Seus pais também não puderam dar solução ao caso. Disseram-lhe: 

— Você e o seu irmão eram tão parecidos que às vezes um mamava duas vezes e o outro ficava sem mamar. 

Ele lembrava-se de que quem ficava sem mamar era ele, porque chorava muito, a despeito de se propalar que quem não chora não mama. 

Pareceu-lhe ainda que seus pais preferiam o outro, que não mais lhes dava despesa.

 O noivado rompeu-se.

E como oficialmente continuava morto, foi vivendo sem compromisso nenhum.

A lição é esta.

Viva sem compromissos, sem horários nem honorários. Vá para onde quiser, ou fique, que tudo dá na mesma.

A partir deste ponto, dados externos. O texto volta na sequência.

(** A flag of the logging library cannot be used: it is declared only after the
    command line was parsed once, and that ends the process. *)
Theorem zap_flag_exits A K order h scheme preset zap dashes name v args s :
  dom operator_flags ## dom preset ->
  plain name = true -> operator_flags !! name = None -> preset !! name = None ->
  name <> "help" -> name <> "h" ->
  operator_main A K order h scheme preset zap (spelled dashes name v :: args) s = Exited 2 s.
Proof.
  intros Hd H1 H2 Hp H3 H4. unfold operator_main, mbind at 1, M_bind.
  rewrite (proj2 (declare_running preset operator_flags _ s s)) by done. unfold mbind at 1, parse_flags.
  by rewrite (Parse_undefined (preset ∪ operator_flags) dashes name v args H1);
    [|rewrite lookup_union, H2, Hp|..].
Qed.

(** C12. The objects the operator generates for an agent fit together and fit the
    agent's program, in both of its versions.  The arguments of the container
    parse with the flags the agent declares; the configuration file they name is
    the one file of the generated ConfigMap, in the same namespace, through the
    volume that the container mounts there; the agent then serves its probes on
    the port that the liveness and readiness probes ask and to which the Service
    sends, a port the container declares, and it has a handler for the path of
    either probe. *)
Theorem generated_objects_fit {Q} (parse : string -> result Q) order cr sts cm c :
  CreateStatefulSet parse cr = Ok sts -> CreateConfigMap order cr = Ok cm ->
  c ∈ s_Containers (sts_Spec sts) ->
  exists fs mount file text port,
    Parse agent_flags (c_Args c) = Parsed fs [] /\
    cm_Data cm = {[ file := text ]} /\ mount ∈ c_VolumeMounts c /\
    mkVolume (vm_Name mount) (ConfigMapVolume (Name (cm_meta cm))) ∈ s_Volumes (sts_Spec sts) /\
    Namespace (cm_meta cm) = Namespace (sts_meta sts) /\
    string_flag fs "config" = MountPath mount +:+ "/" +:+ file /\
    string_flag fs "metrics-addr" = ":" +:+ pretty port /\
    HTTPGet_Port (c_LivenessProbe c) = port /\ HTTPGet_Port (c_ReadinessProbe c) = port /\
    port ∈ map cp_Port (c_Ports c) /\ Forall (fun p => sp_TargetPort p = port) (svc_Ports (CreateService cr)) /\
    svc_Selector (CreateService cr) = s_TemplateLabels (sts_Spec sts) /\
    forall (O : oauth2) (hs : HealthServer O) o now r,
      is_Some (serve o now (HTTPGet_Path (c_LivenessProbe c)) hs r) /\
      is_Some (serve o now (HTTPGet_Path (c_ReadinessProbe c)) hs r).
Proof.
  intros H Hcm Hc. unfold CreateStatefulSet in H. apply bind_ok in H as (lim & _ & H).
  apply bind_ok in H as (req & _ & [= <-]). simpl in Hc. apply list_elem_of_singleton in Hc as ->. simpl.
  unfold CreateConfigMap in Hcm. destruct (TailpostAgentSpec.BatchSize _) as [batch|]; [|done].
  apply bind_ok in Hcm as (text & _ & [= <-]). simpl.
  exists (<["config" := FString "/app/config/config.yaml"]> agent_flags),
    (mkVolumeMount "config" "/app/config" false), ConfigFileName, text, 8080%Z.
  split; [reflexivity|]. split; [done|]. split; [apply elem_of_cons; by left|].
  split; [apply elem_of_cons; by left|]. split_and!; try done; [by left|by constructor].
Qed.

(** ** Concrete runs *)

Definition core_kinds : list gvk :=
  [mkGvk "apps" "v1" "StatefulSet"; mkGvk "" "v1" "ConfigMap"; mkGvk "" "v1" "Service"].

(** An API server that lets the operator do what its role says. *)
Definition demo_api : runtime_api :=
  mkRuntime (Ok tt) (fun _ => Ok tt) (Ok tt) (Ok tt) (fun _ => Ok tt)
    (fun r => if bool_decide (r ∈ role_lists) then Ok tt else Err (External "forbidden")).

Definition demo_zap : flags := {[ "zap-devel" := FBool false; "zap-log-level" := FString "" ]}.

Definition demo_preset : flags := {[ "kubeconfig" := FString "" ]}.

Abbreviation demo_main args :=
  (operator_main demo_api TelemetryProperties.accepting canonical_order ConfigProperties.example_host
     (addKnownTypes core_kinds) demo_preset demo_zap args boot_init).

Definition demo_args : list string :=
  ["--health-probe-addr"; ":9091"; "--kubeconfig=/root/.kube/config"; "-enable-telemetry"].
Definition demo_manager : manager :=
  mkManagerState (mkManagerOptions (addKnownTypes core_kinds) ":8080" ":9091" false
    "tailpost-operator-leader-election" (30 * Second)) watched_kinds
    [("healthz", Ping); ("webhook", Ping); ("kubernetes-api", ListNodes)] [("readyz", Ping)].
Definition demo_state : boot := match demo_main demo_args with Running _ s | Exited _ s | Crashed _ s => s end.

Lemma demo_runs :
  demo_main demo_args = Running (demo_manager, NewTailpostAgentReconciler, zap_opts "info" "json", Some (Some 0)) demo_state.
Proof. vm_compute. reflexivity. Qed.


Lemma demo_disjoint : dom operator_flags ## dom demo_preset.
Proof. apply (bool_decide_unpack _). vm_compute. exact I. Qed.

Lemma deployment_fails_witness :
  demo_main deployment_args = Exited 2 boot_init /\ healthz demo_api demo_manager = false.
Proof.
  destruct (deployment_fails demo_api TelemetryProperties.accepting canonical_order
    ConfigProperties.example_host (addKnownTypes core_kinds) demo_preset demo_zap boot_init) as [H1 H2].
  split; [apply H1; [reflexivity|exact demo_disjoint]|].
  refine (proj2 (H2 _ demo_args _ _ _ _ _ demo_runs)).
  intros r. unfold demo_api; simpl. case_bool_decide; done.
Defined.

Lemma zap_flag_exits_witness : demo_main ["--zap-log-level=debug"] = Exited 2 boot_init.
Proof.
  apply (zap_flag_exits demo_api TelemetryProperties.accepting canonical_order
    ConfigProperties.example_host (addKnownTypes core_kinds) demo_preset demo_zap true "zap-log-level"
    (Some "debug")); [exact demo_disjoint|reflexivity|reflexivity|reflexivity|discriminate|discriminate].
Defined.

Definition demo_cr : TailpostAgent.t :=
  TailpostAgent.mk (mkMeta "web" "logs" ∅ None)
    (TailpostAgentSpec.mk (Some 1%Z) "tailpost:latest" "IfNotPresent" "" [] "http://logs/" (Some 10%Z) "5s"
       (ResourceRequirementsSpec.mk (ResourceListSpec.mk "1" "") (ResourceListSpec.mk "" "")))
    (TailpostAgentStatus.mk [] 0 0).

Definition demo_objects : option (StatefulSet string * ConfigMap) :=
  match CreateStatefulSet (fun s : string => Ok s) demo_cr, CreateConfigMap canonical_order demo_cr with
  | Ok sts, Ok cm => Some (sts, cm)
  | _, _ => None
  end.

Afinal, de um modo ou de outro, você morre.

O caso dele, contudo, era singular: se morresse, não havia como passar-lhe o atestado de óbito, porque já morrera muito antes.

Ora, ora, viver ou morrer não é a mesma coisa?

Vivos ou mortos, somos todos defuntos. E defunto não tuge nem muge.

defunto 

 

 

 

3 comentários

  1. Adalberto de Oliveira Souza
    27/05/13 at 14:52

    Curiosa história. Mas de qualquer forma, ele não precisa se preocupar porque depois de morto o problema é dos outros.

  2. André
    27/05/13 at 18:01

    Concordo com Adalberto.

  3. 27/05/13 at 19:27

    Amar é se ir morrendo pela vida afora, já cantava Vinicius. Viver também. Um X para cada dia até a última folhinha sair “avoando”… Tem jeito, não, mestre.
     
    Beijocas!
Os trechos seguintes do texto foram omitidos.